Requirement:
Please could you give again the lines from the one holding "intros Hi Hm" through the final line of the data below, exactly, with no other lines?

>>>

(** A notification starts the callback recorded for it. *)
Lemma good_notify rid t i m :
  cbs !! rid = Some (t, i) → m ∈ got h → kind_of (Body m) = KNotify rid →
  good acks (delete rid cbs) cs (MkHistory (wire h) (got h) (called h ++ [(i, m)])%list (crashed h)) ss rs.
Proof.
  intros Hi Hm Hk. destruct G as [Ga Gb Gc Go Gd Gs Gr Gp].
  destruct (Gb _ _ _ Hi) as ((c & Hc & Hr & Hid) & Hn). split; cbn; try done.
  - intros rid' t' j [Hne Hj]%lookup_delete_Some. destruct (Gb _ _ _ Hj) as ((c' & Hc' & Hr' & Hid') & Hn'). split; [eauto|].
    rewrite fmap_app, elem_of_app. cbn. rewrite list_elem_of_singleton. intros [?|?]; [done|]. congruence.
  - rewrite fmap_app, NoDup_app. cbn. split_and!; [done| |apply NoDup_singleton]. intros x Hx ->%list_elem_of_singleton. done.
  - intros j x [Hj|[= -> ->]%list_elem_of_singleton]%elem_of_app; [auto|]. split; [done|]. exists c. split_and!; [done..|congruence].
Qed.

Lemma good_wake : good acks cbs cs h (wake_send <$> ss) (wake_recv <$> rs).
Proof.
  destruct G as [Ga Gb Gc Go Gd Gs Gr Gp]. split; try done.
  - intros l x i p b Hl Hx m. apply list_lookup_fmap_Some in Hl as (y & -> & Hy). unfold wake_send in Hx. destruct (sl_pc y) eqn:Ey; cbn in Hx; try congruence; by eapply Gs.
  - intros l m Hl. apply list_lookup_fmap_Some in Hl as (y & E & Hy). destruct y; cbn in E; simplify_eq; eauto.
  - intros l i m Hl. apply list_lookup_fmap_Some in Hl as (y & E & Hy). destruct y; cbn in E; simplify_eq; eauto.
Qed.

(** The history of the stream and of panics does not matter. *)
Lemma good_hist w b : good acks cbs cs (MkHistory w (got h) (called h) b) ss rs.
Proof. by destruct G. Qed.
End Good.

Definition ok (s : conn) : Prop :=
  good (sendAckRecord (tabs s)) (sendCbRecord (tabs s)) (calls s) (hist s) (sloops s) (rloops s).

(** A change of pc that keeps the identifiers. *)
Lemma ok_set_call i p s :
  ok s → (∀ c, calls s !! i = Some c → call_ok (got (hist s)) c → pc_ok (got (hist s)) (set_pc p c)) → ok (set_call i p s).
Proof.
  intros G Hp. apply (good_alter G). intros c Hc Hok. pose proof (Hp _ Hc Hok). destruct Hok as (? & ? & ?). split_and!; auto.
  by split_and!.
Qed.

Lemma ok_Send_start healthy uuid a cb pooled req s : ok s → ok (Send_start healthy uuid a cb pooled req s).
Proof.
  intros G. unfold Send_start. repeat case_match; apply (good_new G); split_and!; cbn; done || constructor.
Qed.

<<<

Solution for this exercise:
  intros Hi Hm Hk. destruct G as [Ga Gb Gc Go Gd Gs Gr Gp].
  destruct (Gb _ _ _ Hi) as ((c & Hc & Hr & Hid) & Hn). split; cbn; try done.
  - intros rid' t' j [Hne Hj]%lookup_delete_Some. destruct (Gb _ _ _ Hj) as ((c' & Hc' & Hr' & Hid') & Hn'). split; [eauto|].
    rewrite fmap_app, elem_of_app. cbn. rewrite list_elem_of_singleton. intros [?|?]; [done|]. congruence.
  - rewrite fmap_app, NoDup_app. cbn. split_and!; [done| |apply NoDup_singleton]. intros x Hx ->%list_elem_of_singleton. done.
  - intros j x [Hj|[= -> ->]%list_elem_of_singleton]%elem_of_app; [auto|]. split; [done|]. exists c. split_and!; [done..|congruence].
Qed.

Lemma good_wake : good acks cbs cs h (wake_send <$> ss) (wake_recv <$> rs).
Proof.
  destruct G as [Ga Gb Gc Go Gd Gs Gr Gp]. split; try done.
  - intros l x i p b Hl Hx m. apply list_lookup_fmap_Some in Hl as (y & -> & Hy). unfold wake_send in Hx. destruct (sl_pc y) eqn:Ey; cbn in Hx; try congruence; by eapply Gs.
  - intros l m Hl. apply list_lookup_fmap_Some in Hl as (y & E & Hy). destruct y; cbn in E; simplify_eq; eauto.
  - intros l i m Hl. apply list_lookup_fmap_Some in Hl as (y & E & Hy). destruct y; cbn in E; simplify_eq; eauto.
Qed.

(** The history of the stream and of panics does not matter. *)
Lemma good_hist w b : good acks cbs cs (MkHistory w (got h) (called h) b) ss rs.
Proof. by destruct G. Qed.
End Good.

Definition ok (s : conn) : Prop :=
  good (sendAckRecord (tabs s)) (sendCbRecord (tabs s)) (calls s) (hist s) (sloops s) (rloops s).

(** A change of pc that keeps the identifiers. *)
Lemma ok_set_call i p s :
  ok s → (∀ c, calls s !! i = Some c → call_ok (got (hist s)) c → pc_ok (got (hist s)) (set_pc p c)) → ok (set_call i p s).
Proof.
  intros G Hp. apply (good_alter G). intros c Hc Hok. pose proof (Hp _ Hc Hok). destruct Hok as (? & ? & ?). split_and!; auto.
  by split_and!.
Qed.

Lemma ok_Send_start healthy uuid a cb pooled req s : ok s → ok (Send_start healthy uuid a cb pooled req s).
Proof.
  intros G. unfold Send_start. repeat case_match; apply (good_new G); split_and!; cbn; done || constructor.
Qed.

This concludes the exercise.